Rivers State Governor, Rt. Hon. Chibuike Rotimi Amaechi, says an equitable, fair and just revenue sharing formula is germane to development in the country.
The governor made the assertion when some federal commissioners in the Revenue Mobilization and Fiscal Commission(RMAFC) led by Chief Nimi Dambo Kalabo paid him a courtesy visit yesterday in Government House, Port Harcourt.
Speaking through his Deputy, Engr Tele Ikuru, the Rivers State governor stressed that, “ the issue of revenue mobilization and allocation is core to the heart of the workings of government,’’ pointing out that it was high time a new revenue formula was worked out in the country.
Amaechi insisted that the present revenue allocation sharing formula where the producer gets less than others was unfair and undemocratic, emphasizing that it was an anomaly for the Federal Government to pay less to those who generate more.
Besides, he called for an improved allocation to the local government councils, saying,” if you say the local government areas are development centres, then more funds should be apportioned to them’’, while calling for an equitable sharing principle.

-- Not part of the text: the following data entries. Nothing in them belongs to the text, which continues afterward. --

(** ** New pages *)
Lemma new_page_bmp junk num nb block size v ph : gc_allocator_new_page junk num nb true block size v = Done ph -> bmp ph = Some (replicate (Z.to_nat (bmp_bytes ph * 2)) 0).
Proof.
  unfold gc_allocator_new_page. intros (sz & _ & H)%outcome_bind_Done. destruct (Z.quot sz block >? GC_PAGE_SIZE); [done|]. apply outcome_bind_Done in H as (bits & _ & H). apply outcome_bind_Done in H as (fb & _ & H).
  apply outcome_bind_Done in H as (fl & _ & H). by injection H as <-.
Qed.
Lemma is_marked_replicate n j : is_marked (replicate n 0) j = false.
Proof.
  unfold is_marked, bmp_test. destruct (aget (replicate n 0) (Z.shiftr j 3)) as [x|] eqn:E; cbn [mbind option_bind]; [|done]. unfold aget in E. destruct (decide (0 <= Z.shiftr j 3)); [|done]. apply lookup_replicate in E as [-> _]. by rewrite Z.land_0_l.
Qed.
(** The clear bitmap of a cycle. *)
Lemma clear_bitmap ph : 0 <= max_blocks ph -> let b := replicate (Z.to_nat (bmp_bytes ph * 2)) 0 in alen b = 2 * bmp_bytes ph /\ Forall (fun x => 0 <= x < 256) b /\ forall j, is_marked b j = false.
Proof. intros Hm. cbv zeta. pose proof (bmp_bytes_spec ph Hm). rewrite alen_replicate. split; [lia|]. split; [by apply Forall_replicate|]. intros j. apply is_marked_replicate. Qed.
(** A page with one block taken: its bitmap is clear, up to the mark of that block. *)
Record new_taken (nb : Z -> Z) (part : Z) (ph : gc_pheader) (bid : Z) : Prop := NewTaken {
  nt_page : forall k, ipage part (GPage ph k);
  nt_flush : need_flush ph = false;
  nt_valid : valid ph bid;
  nt_used : forall r, valid ph r -> is_free ph r = false -> r = bid;
  nt_bmp : exists b, bmp ph = Some b /\ alen b = 2 * bmp_bytes ph /\ Forall (fun x => 0 <= x < 256) b /\ forall j, 0 <= j -> is_marked b j = true -> j = bid;
  nt_base : base ph = nb (page_size ph) /\ 0 < page_size ph <= INT_MAX }.
Lemma new_taken_from nb part ph0 ph bid : (forall k, ipage part (GPage ph k)) -> need_flush ph = false -> taken ph0 ph bid ->
  bmp ph0 = Some (replicate (Z.to_nat (bmp_bytes ph0 * 2)) 0) -> 0 <= max_blocks ph0 -> 0 <= bid -> base ph = nb (page_size ph) -> 0 < page_size ph <= INT_MAX -> (forall r, valid ph0 r -> is_free ph0 r = true) -> new_taken nb part ph bid.
Proof.
  intros Hp Hn Htk Eb Hmax Hbid Hbase Hsize Hfree. destruct (clear_bitmap ph0 Hmax) as (Hl & Hbytes & Hclear). destruct Htk as [Hgeo Hval Hnew Hused Hbmp]. split; try done.
  - intros r Hv Hu. destruct (Hused r Hv) as [|[Hv0 Hu0]]; [done|]. rewrite Hfree in Hu0 by done. by discriminate (Hu0 Hu).
  - assert (bmp_bytes ph = bmp_bytes ph0) as Ebytes by (unfold bmp_bytes; by rewrite (sg_max _ _ Hgeo)). rewrite Eb in Hbmp. destruct Hbmp as (b & Hb & [->|Hset]).
    + eexists. split; [exact Hb|]. split; [lia|]. split; [done|]. intros j _ Hj. by rewrite Hclear in Hj.
    + exists b. destruct Hnew as [Hr _]. rewrite (sg_max _ _ Hgeo) in Hr. destruct (bmp_bytes_spec ph0 Hmax). destruct (bmp_set_bits _ bid ltac:(rewrite Hl; lia) Hbytes) as (b' & E & Hl' & Hbytes' & Hbits). rewrite Hset in E. injection E as <-.
      split; [done|]. split; [lia|]. split; [done|]. intros j Hj Hm. rewrite Hbits, Hclear in Hm by done. by apply Z.eqb_eq.
Qed.
Section take_new.
Context (junk : gc_fl) (num : Z) (nb : Z -> Z) (ps : list gpage).
Hypothesis Hnum : 0 <= num.
Hypothesis Hmem : fresh_memory ps nb.
Lemma fresh_ipage part ph l k : page_inv part ph l -> base ph = nb (page_size ph) -> GC_PAGE_SIZE <= page_size ph <= INT_MAX -> (sizes ph = None -> first_block ph = 0) -> ipage part (GPage ph k).
Proof. intros Hi Hb Hs Hf. destruct (Hmem (page_size ph)) as (H1 & H2 & H3 & _); [change GC_PAGE_SIZE with 65536 in *; lia|]. split; cbn [head]; [by exists l|lia|rewrite Hb; split; [done|]; split; [done|]; split; [done|lia]|done]. Qed.
Lemma page_size_bound block size pg max : 0 < block <= size -> size <= INT_MAX -> size <= pg -> (256 <= block -> pg = size) -> max = Z.quot pg block -> max <= GC_PAGE_SIZE -> pg <= INT_MAX.
Proof.
  intros Hb Hs Hle Hbig -> Hmax. destruct (Z.le_gt_cases 256 block) as [H|H]; [by rewrite Hbig|]. change GC_PAGE_SIZE with 65536 in Hmax. rewrite Z.quot_div_nonneg in Hmax by lia. pose proof (Z.mul_succ_div_gt pg block ltac:(lia)). unfold INT_MAX. nia.
Qed.
Lemma new_fixed part : 0 <= part < GC_FIXED_PARTS -> exists ph bid, take_new junk num nb (RFixed part) = Done (ph, bid) /\ new_taken nb part ph bid /\ request_bytes (RFixed part) = Some (block_bytes ph bid).
Proof using Hnum Hmem.
  intros Hpart. destruct (fixed_part_not_large part Hpart) as [Hlarge Hv]. destruct (fixed_block part Hpart) as (block & Hb & Hblock). unfold take_new. rewrite Hb. cbn [ub mbind outcome_bind]. rewrite <- Hv.
  destruct (new_page_inv junk part num nb true block GC_PAGE_SIZE) as (ph & Enew & Hi & Hn & Hba & Hbl & Hps & Hmax & Hfirst & Hbig & Hcur & Hget).
  { change GC_LARGE_PART with 8. change GC_FIXED_PARTS with 5 in Hpart. lia. } { done. } { change GC_PAGE_SIZE with 65536. lia. } { unfold INT_MAX. change GC_PAGE_SIZE with 65536. lia. }
  { change GC_PAGE_SIZE with 65536. rewrite Z.quot_div_nonneg by lia. apply Z.div_le_upper_bound; lia. } { by rewrite (proj2 (Z.eqb_neq _ _) Hlarge). }
  rewrite Enew. pose proof (new_page_bmp _ _ _ _ _ _ _ Enew) as Ebmp. cbn [ub mbind outcome_bind]. rewrite Hget. cbn [ub mbind outcome_bind fst]. pose proof (pg_range _ _ (pi_ok _ _ _ Hi)) as [Hr1 Hr2].
  assert (page_size ph <= INT_MAX) as Hint by (apply (page_size_bound block GC_PAGE_SIZE (page_size ph) (max_blocks ph)); first [done|change GC_PAGE_SIZE with 65536 in *; unfold INT_MAX; lia]). change GC_PAGE_SIZE with 65536 in *.
  assert (first_block ph = 0) as Hf0. { rewrite Hfirst, Hv. destruct (start_block_spec false (max_blocks ph) block) as (_ & _ & _ & Hz & _); [change GC_PAGE_SIZE with 65536; lia|lia|done|by apply Hz]. }
  assert (1000 <= max_blocks ph) as Hmany by (rewrite Hmax; apply quot_lower; lia). assert (sizes ph = None) as Es by by apply (pi_sizes _ _ _ Hi).
  destruct (pg_fl _ _ (pi_ok _ _ _ Hi)) as [Hwf Hruns]. destruct (fl_runs_head _ _ _ Hwf Hruns) as [Hcc Hgc].
  destruct (fixed_page_spec ph _ 1 (pi_ok _ _ _ Hi) Es Hcc) as (q & m & fl & l' & Hget' & Hm & Htake & Hok & Ho); [lia|]. rewrite Hgc in Hget'. injection Hget' as <- <-. rewrite Z.min_r in Htake, Ho by lia.
  rewrite (take_first_from (free ph) (first_block ph) (max_blocks ph - first_block ph)) by (first [done|change (2 ^ 32) with 4294967296; lia]). rewrite Htake. cbn [ub mbind outcome_bind].
  change (singles (first_block ph) 1) with [(first_block ph, 1)] in Ho. cbn [app] in Ho. eexists _, _. split; [done|].
  assert (page_inv part (set_free ph fl) l') as Hi'.
  { destruct Hi as [Hok1 Hbk Hpos Hmax1 Hbits Hfirst1 Hsizes Hmarks]. split; try done; [by unfold set_free; rewrite Hn|]. by rewrite (proj2 (Z.eqb_neq _ _) Hlarge) in *. }
  assert (taken ph (set_free ph fl) (first_block ph)) as Htk by (apply (fixed_taken part ph [Run (first_block ph) (max_blocks ph - first_block ph)] _ l'); try done; change GC_PAGE_SIZE with 65536; lia). split.
  - apply (new_taken_from nb part ph); try done; [|lia|lia|change (page_size (set_free ph fl)) with (page_size ph); lia|].
    + intros k. apply (fresh_ipage part _ l'); [done|done|cbn [set_free page_size]; change GC_PAGE_SIZE with 65536; lia|done].
    + intros r [Hr _]. apply not_false_iff_true. intros Hu. apply (fixed_used part ph [Run (first_block ph) (max_blocks ph - first_block ph)] r) in Hu as (n & Hin); [by apply list_elem_of_singleton in Hin|change GC_PAGE_SIZE with 65536; lia|done..|lia].
  - cbn [request_bytes]. rewrite Hb. unfold block_bytes, set_free. cbn [sizes block_size]. by rewrite Es, Hbl.
Qed.
Lemma new_var part n : GC_FIXED_PARTS <= part < GC_LARGE_PART -> 1 <= n <= 254 -> exists ph bid, take_new junk num nb (RVar part n) = Done (ph, bid) /\ new_taken nb part ph bid /\ request_bytes (RVar part n) = Some (block_bytes ph bid).
Proof using Hnum Hmem.
  intros Hrange Hn. assert (var_part part = true) as Hv by (unfold var_part; apply andb_true_iff; rewrite Z.leb_le, Z.ltb_lt; lia). assert (part <> GC_LARGE_PART) as Hlarge by lia. change GC_FIXED_PARTS with 5 in Hrange. change GC_LARGE_PART with 8 in Hrange.
  destruct (var_geometry part Hv) as (block & j & Hb & Hj & Hpow & Hj13 & Hcases). cbn [take_new]. rewrite Hb. cbn [ub mbind outcome_bind].
  destruct (page_size_for_spec (n * block)) as (k & -> & Hk & Hneed & Hk0); [destruct Hcases as [->|[->| ->]]; lia|]. cbn [ub mbind outcome_bind].
  assert (65536 * 2 ^ k <= 2097152) as Hps2 by (pose proof (Z.pow_le_mono_r 2 k 5 ltac:(lia) ltac:(lia)) as H5; change (2 ^ 5) with 32 in H5; lia). pose proof (Z.pow_le_mono_r 2 0 k ltac:(lia) ltac:(lia)) as Hk1. change (2 ^ 0) with 1 in Hk1.
  pose proof (new_page_inv junk part num nb true block (65536 * 2 ^ k)) as Hnew. rewrite Hv in Hnew.
  destruct Hnew as (ph & Enew & Hi & Hn' & Hba & Hbl & Hps & Hmax & Hfirst & Hsame' & Hcur & Hget).
  { change GC_LARGE_PART with 8. lia. } { done. } { destruct Hcases as [->|[->| ->]]; lia. } { unfold INT_MAX. lia. }
  { change GC_PAGE_SIZE with 65536. assert (block = 8 -> k = 0) by (intros ->; apply Hk0; lia). assert (block = 64 -> k = 0) by (intros ->; apply Hk0; lia).
    rewrite Z.quot_div_nonneg by lia. destruct Hcases as [E|[E|E]]; [rewrite (H E), E|rewrite (H0 E), E|rewrite E; apply Z.div_le_upper_bound; lia]; by vm_compute. }
  { by rewrite (proj2 (Z.eqb_neq _ _) Hlarge). }
  rewrite Enew. pose proof (new_page_bmp _ _ _ _ _ _ _ Enew) as Ebmp. cbn [ub mbind outcome_bind]. pose proof (pg_range _ _ (pi_ok _ _ _ Hi)) as [Hr1 Hr2].
  assert (page_size ph <= INT_MAX) as Hint by (apply (page_size_bound block (65536 * 2 ^ k) (page_size ph) (max_blocks ph)); first [done|change GC_PAGE_SIZE with 65536 in *; unfold INT_MAX; destruct Hcases as [->|[->| ->]]; lia]).
  pose proof (new_page_room part block k n _ (page_size ph) (first_block ph) (max_blocks ph) Hv Hb Hn eq_refl Hk Hneed Hk0 Hps Hsame' Hmax Hr2 Hfirst) as Hroom.
  destruct (pg_fl _ _ (pi_ok _ _ _ Hi)) as [Hwf Hruns]. destruct (sizes ph) as [s|] eqn:Es; [|apply (pi_sizes _ _ _ Hi) in Es; congruence].
  destruct (pg_sizes _ _ (pi_ok _ _ _ Hi)) as [Hsz Hsl]. rewrite Es in Hsz.
  destruct (take_first_spec (free ph) (first_block ph) (max_blocks ph - first_block ph) n s (max_blocks ph) Hwf Hcur Hruns ltac:(lia) ltac:(lia) Hr2 ltac:(lia) Hsz) as (fl & -> & Hwf' & Hruns' & Hc' & Hsz'). cbn [ub mbind outcome_bind].
  destruct (finish_var_spec ph [] (first_block ph) (max_blocks ph - first_block ph) [] n fl [] [Run (first_block ph + n) (max_blocks ph - first_block ph - n)] (pi_ok _ _ _ Hi)) as (ph2 & l2 & Hfin & Hok & Ho & Hn2 & Hba2 & Hbl2 & Hps2' & Hf & Hmx & Hbb & Hw);
    [congruence|lia|done|done|done|done|done|done|done|constructor|by rewrite Es|].
  rewrite Hfin. cbn [ub mbind outcome_bind]. destruct (var_put part ph _ ph2 l2 _ n Hv Hi Hn' Hok Ho Hn2 Hba2 Hbl2 Hps2' Hf Hmx Hbb Hw) as (Hi2 & _ & _).
  rewrite Es in Hw. destruct (sizes ph2) as [s2|] eqn:Es2; [|done].
  destruct (var_taken part ph _ ph2 l2 s s2 (first_block ph) n Hi Hi2 Es Es2) as [Htk Hbytes]; [by split; rewrite ?Es, ?Es2|done|exact (finish_var_marks _ _ _ _ Hfin)|].
  eexists _, _. split; [done|]. split.
  - apply (new_taken_from nb part ph); try done; [|lia|lia|by rewrite Hba2, Hps2'|rewrite Hps2'; lia|].
    + intros kk. apply (fresh_ipage part _ l2); [done|by rewrite Hba2, Hps2'|rewrite Hps2'; change GC_PAGE_SIZE with 65536; lia|by rewrite Es2].
    + intros r (m & Hin)%(var_valid part ph _ r s Hi Es). by apply list_elem_of_singleton in Hin.
  - cbn [request_bytes]. rewrite Hb. cbn [mbind option_bind]. by rewrite Hbytes, Hbl.
Qed.
Lemma new_large size : GC_LARGE_BLOCK <= size <= INT_MAX -> exists ph bid, take_new junk num nb (RLarge size) = Done (ph, bid) /\ new_taken nb GC_LARGE_PART ph bid /\ request_bytes (RLarge size) = Some (block_bytes ph bid).
Proof using Hnum Hmem.
  change GC_LARGE_BLOCK with 1048576. intros Hsize. cbn [take_new]. change false with (var_part GC_LARGE_PART).
  destruct (new_page_inv junk GC_LARGE_PART num nb true size size) as (ph & Enew & Hi & Hn & Hba & Hbl & Hps & Hmax & Hfirst & Hbig & _).
  { change GC_LARGE_PART with 8. lia. } { done. } { lia. } { lia. } { change GC_PAGE_SIZE with 65536. rewrite Z.quot_same by lia. lia. } { change (GC_LARGE_PART =? GC_LARGE_PART) with true. cbn iota. lia. }
  rewrite Enew. pose proof (new_page_bmp _ _ _ _ _ _ _ Enew) as Ebmp. cbn [ub mbind outcome_bind]. eexists _, _. split; [done|]. rewrite (Hbig ltac:(lia)), Z.quot_same in Hmax by lia. pose proof (pg_range _ _ (pi_ok _ _ _ Hi)) as [Hr _].
  assert (sizes ph = None) as Es by by apply (pi_sizes _ _ _ Hi). destruct (clear_bitmap ph ltac:(lia)) as (Hl & Hbytes & Hclear). split.
  - split; try done.
    + intros k. apply (fresh_ipage _ _ _ k Hi Hba); [change GC_PAGE_SIZE with 65536; lia|lia].
    + unfold valid. rewrite Es. split; [lia|done].
    + intros r [Hr' _] _. lia.
    + eexists. split; [exact Ebmp|]. split; [done|]. split; [done|]. intros j _ Hj. by rewrite Hclear in Hj.
    + split; [done|lia].
  - cbn [request_bytes]. unfold block_bytes. by rewrite Es, Hbl.
Qed.
Lemma take_new_spec r : request_valid r -> exists ph bid, take_new junk num nb r = Done (ph, bid) /\ new_taken nb (request_part r) ph bid /\ request_bytes r = Some (block_bytes ph bid).
Proof using Hnum Hmem. destruct r as [part|part n|size]; cbn [request_valid request_part]; [apply new_fixed|intros [H1 H2]; by apply new_var|intros [H _]; by apply new_large]. Qed.
End take_new.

He assured that his administration would continue to partner with the Revenue Mobilization, Allocation and Fiscal Commission (RMAFC) in its sensitization drive on the new revenue formula for states of the federation.
Speaking earlier, the Federal Commissioner and the team leader, Chief Nimi Dambo-Kalabo, noted that the aim of the visit was to have an interactive session with the three arms of the government on the new revenue sharing formula with a view to ensuring that it is just and equitable, adding that “it would be in the interest of the state to bring in what should be done and not what the commission thinks it should be”.

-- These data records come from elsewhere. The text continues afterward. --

(** ** The barrier *)
Lemma barrier_spec active ps dq address bytes : dinv (length ps) dq -> 0 <= address < 2 ^ 64 ->
  exists dq', hl_gc_write_barrier active ps dq address bytes = Some dq' /\ dinv (length ps) dq' /\ dq_batch dq' = dq_batch dq /\ forall j, j ∈ queued_pages dq -> j ∈ queued_pages dq'.
Proof.
  intros Hd Ha. unfold hl_gc_write_barrier. destruct (negb active || (bytes =? 0)); [by exists dq|]. cbv zeta. set (last_ := u64 (address + bytes - 1)). destruct (Z.ltb_spec last_ address) as [Hlt|Hle]; [by exists dq|].
  match goal with |- context [loop ?f ?steps ?init] => set (step := f); apply (loop_total step
    (fun '(first, d) => 0 <= first /\ Z.shiftr first GC_MASK_BITS <= Z.shiftr last_ GC_MASK_BITS /\ dinv (length ps) d /\ dq_batch d = dq_batch dq /\ forall j, j ∈ queued_pages dq -> j ∈ queued_pages d)
    (fun d => dinv (length ps) d /\ dq_batch d = dq_batch dq /\ forall j, j ∈ queued_pages dq -> j ∈ queued_pages d)
    (fun '(first, _) => Z.to_nat (Z.shiftr last_ GC_MASK_BITS - Z.shiftr first GC_MASK_BITS))) end.
  - intros [first d] (Hf & Hsh & Hdd & Hb & Hm). unfold step.
    assert (exists d', barrier_page ps d first = Some d' /\ dinv (length ps) d' /\ dq_batch d' = dq_batch d /\ forall j, j ∈ queued_pages d -> j ∈ queued_pages d') as (d' & -> & Hd' & Hb' & Hm').
    { unfold barrier_page. destruct (get_page ps first) as [[i g]|] eqn:Eg; [|by exists d]. apply get_page_lookup in Eg as [Hg _]. destruct (gc_dirty_enqueue_spec (length ps) d i g Hdd) as (d' & E & H1 & H2 & H3 & _); [by apply lookup_lt_Some in Hg|]. by exists d'. }
    cbn [mbind option_bind]. destruct (Z.eqb_spec (Z.shiftr first GC_MASK_BITS) (Z.shiftr last_ GC_MASK_BITS)) as [E|Hne].
    + right. eexists. split; [done|]. split; [done|]. split; [congruence|auto].
    + left. eexists. split; [done|]. rewrite !shiftr_div in * by (vm_compute; congruence). change (2 ^ GC_MASK_BITS) with 65536 in *. rewrite Z.shiftl_mul_pow2 by (vm_compute; congruence). change (2 ^ GC_MASK_BITS) with 65536.
      rewrite Z.div_mul by lia. split; [|lia]. split; [z_div|]. split; [lia|]. split; [done|]. split; [congruence|auto].
  - split; [lia|]. split; [|done]. rewrite !shiftr_div by (vm_compute; congruence). apply Z.div_le_mono; [vm_compute; done|lia].
  - lia.
Qed.
Lemma barrier_cycle s address bytes dq : cycle s -> 0 <= address < 2 ^ 64 -> hl_gc_write_barrier (in_barrier s) (in_pages s) (in_dirty s) address bytes = Some dq -> cycle (with_traced s (in_tracer s) dq (in_rescan s)).
Proof.
  intros Hc Ha E. pose proof (cycle_running s Hc) as [Hst Hact Hd Hw]. destruct (barrier_spec (in_barrier s) (in_pages s) (in_dirty s) address bytes Hd Ha) as (dq' & E' & Hd' & Hb & Hm). rewrite E in E'. injection E' as <-.
  assert (running (with_traced s (in_tracer s) dq (in_rescan s))) as Hr' by by split. destruct Hc as [[Hr Hph Hid Hp Hl]|[Hr Hph Hp (Hi & Hdd & Hrs & Hn)]].
  - left. split; [done|done|by cbn; rewrite Hb|done|done].
  - right. split; [done|cbn; by rewrite Hb|done|]. split; [|done]. apply (tinv_outside _ _ _ _ _ _ _ _ Hi). intros i g r a _ _ [[Hin|?]|[Hin|?]]; left; right; right; [| left; by right | |by right; right].
    + assert (i ∈ queued_pages dq) as [?|?]%elem_of_app by (apply Hm, elem_of_app; by left); [left; by left|right; by left].
    + right. left. cbn. by rewrite Hb.
Qed.

(** ** Changes of a page *)
Lemma walk_ok_pages ps ps' wk : walk_ok os_page ps wk -> (length ps <= length ps')%nat -> (forall i g', (i < length ps)%nat -> ps' !! i = Some g' -> exists g, ps !! i = Some g /\ page_size (head g') = page_size (head g)) -> walk_ok os_page ps' wk.
Proof.
  intros [H1 H2 (H3 & H4 & H5)] Hlen Hg. split; [done|intros i Hi; specialize (H2 i Hi); lia|]. split; [done|]. split; [done|]. destruct (wk_cursor wk) as [|i rest]; [done|]. intros g' Hg'. destruct (Hg i g' (H2 i ltac:(by left)) Hg') as (g & Hgi & ->). by apply H5.
Qed.
Lemma walk_ok_insert (ps : list gpage) i g g' wk : walk_ok os_page ps wk -> ps !! i = Some g -> page_size (head g') = page_size (head g) -> walk_ok os_page (<[i := g']> ps) wk.
Proof.
  intros Hw Hg Hs. apply (walk_ok_pages ps); [done|by rewrite length_insert|]. intros j h _ Hh. destruct (set_bits_lookup ps i g g' j h Hg Hh) as [[-> ->]|[_ Hj]]; [by exists g|by exists h].
Qed.
(** The pages of a state changed at one page. *)
Definition page_changed (s : inc_state) (i : nat) (g' : gpage) (epoch : Z) (own : list bool) : inc_state := with_pages s (Prep (<[i := g']> (in_pages s)) (<[i := epoch]> (in_epochs s)) own).
Lemma running_change s i g g' epoch own : running s -> in_pages s !! i = Some g -> (forall pid l, aget (in_lists s) pid = Some l -> i ∈ l -> ipage (GC_PID_PART pid) g -> ipage (GC_PID_PART pid) g') -> same_geometry (head g) (head g') ->
  length own = length (in_own s) -> running (page_changed s i g' epoch own).
Proof.
  intros [Hst Hact Hd [Hw Hsp]] Hg Hp Hgeo Ho. split; [|done| |split; [|done]].
  - apply (sinv_insert _ _ _ _ Hst i g g'); [done|done|by apply same_geometry_page|cbn; by rewrite length_insert|done].
  - unfold in_n. cbn. by rewrite length_insert.
  - cbn. apply (walk_ok_insert (in_pages s) i g); [done|done|apply Hgeo].
Qed.
Lemma preparing_change s i g g' own : preparing s -> in_pages s !! i = Some g -> (forall pid l, aget (in_lists s) pid = Some l -> i ∈ l -> ipage (GC_PID_PART pid) g -> ipage (GC_PID_PART pid) g') -> same_geometry (head g) (head g') ->
  length own = length (in_own s) -> new_marks (in_soft s) g' -> preparing (page_changed s i g' (in_epoch s) own).
Proof.
  intros [Hr Hph Hid Hp Hl] Hg Hip Hgeo Ho Hnew. split; [by apply (running_change s i g)|done|done| |].
  - intros j h Hj Hh. cbn in Hh. unfold is_prepared in Hj. cbn in Hj. destruct (set_bits_lookup (in_pages s) i g g' j h Hg Hh) as [[-> ->]|[Hne Hhj]]; [done|]. rewrite list_lookup_insert_ne in Hj by done. by apply (Hp j).
  - destruct Hl as (H1 & H2 & H3). unfold in_n, is_prepared in *. cbn. rewrite length_insert. split; [done|]. split; [done|]. intros j Hj. destruct (H3 j Hj) as [He|Hin]; [left|by right]. destruct (decide (j = i)) as [->|]; [|by rewrite list_lookup_insert_ne].
    rewrite list_lookup_insert_eq; [done|]. by apply lookup_lt_Some in He.
Qed.
(** A page that is rebuilt: in a page prepared there is nothing to do. *)
Lemma flush_prepared g ph : tpage g -> flush_if_needed junk (head g) = Some ph -> GPage ph (page_kind g) = g.
Proof. intros [_ [Hn _]] E. unfold flush_if_needed in E. rewrite Hn in E. injection E as <-. by destruct g. Qed.
Lemma same_pages_state s i g : in_pages s !! i = Some g -> with_pages s (Prep (<[i := g]> (in_pages s)) (in_epochs s) (in_own s)) = s.
Proof. intros Hg. unfold with_pages, with_prepared. cbn. rewrite list_insert_id by done. by destruct s as [[] ? ? ? ? ? ? ? ? ? ? ? ? ? ? ?]. Qed.
Lemma flush_cycle s i g ph : cycle s -> in_pages s !! i = Some g -> flush_if_needed junk (head g) = Some ph -> cycle (with_pages s (Prep (<[i := GPage ph (page_kind g)]> (in_pages s)) (in_epochs s) (in_own s))).
Proof.
  intros Hc Hg E. destruct (decide (is_prepared s i)) as [Hp|Hp].
  - assert (tpage g) as Ht by (destruct Hc as [H|H]; [by apply (pr_pages _ H i g Hp)|destruct (tc_inv _ H) as (Hi & _); exact (tpages_at _ i g (ti_pages _ _ _ _ _ _ _ Hi) Hg)]). rewrite (flush_prepared g ph Ht E), same_pages_state; done.
  - destruct Hc as [Hc|Hc]; [|exfalso; apply Hp, (tc_prepared _ Hc); by apply lookup_lt_Some in Hg]. left. destruct Hc as [Hr Hph Hid Hpp Hl]. destruct (sinv_epoch _ _ _ _ (ru_structured _ Hr) i g Hg) as [e He].
    assert (forall part, ipage part g -> ipage part (GPage ph (page_kind g)) /\ same_geometry (head g) ph) as Hpart by (intros part Hpp'; destruct (flush_page junk part g Hpp') as (ph' & E' & H1 & _ & H2); rewrite E in E'; by injection E' as <-).
    destruct (sinv_ipage _ _ _ _ (ru_structured _ Hr) i g Hg) as [part Hpg]. destruct (Hpart part Hpg) as [_ Hgeo]. pose proof (running_change s i g (GPage ph (page_kind g)) e (in_own s) Hr Hg (fun pid l _ _ H => proj1 (Hpart _ H)) Hgeo eq_refl) as Hr'.
    unfold page_changed in Hr'. rewrite (list_insert_id (in_epochs s)) in Hr' by done. split; [exact Hr'|done|done| |].
    + intros j h Hj Hh. cbn in Hh. destruct (set_bits_lookup (in_pages s) i g _ j h Hg Hh) as [[-> ->]|[Hne Hhj]]; [done|]. by apply (Hpp j).
    + unfold in_n. cbn. rewrite length_insert. exact Hl.
Qed.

He assured that when once the views of stakeholders were taken, a new and equitable revenue sharing would emerge, as he hinted of plans by the commission to conduct zonal workshops and fora across the country.
The federal commissioner commended the state government for the transformation and development of what he called the ‘’new garden city’’, further expressing appreciation for the hospitality they have received since their arrival.
Meanwhile, Governor Babangida Aliyu of Niger State has urged the Revenue Mobilisation, Allocation and Fiscal Commission (RMAFC), to reduce Federal Government’s share of federation account to 40 per cent.
Aliyu made the call in Minna yesterday when he received members of RMAFC who paid him a visit.
The governor said that under the current horizontal sharing formula, equality accounts for 40 per cent; population, 30 per cent; land mass 10 per cent; social factor, 10 per cent and revenue effort accounting for another 10 per cent.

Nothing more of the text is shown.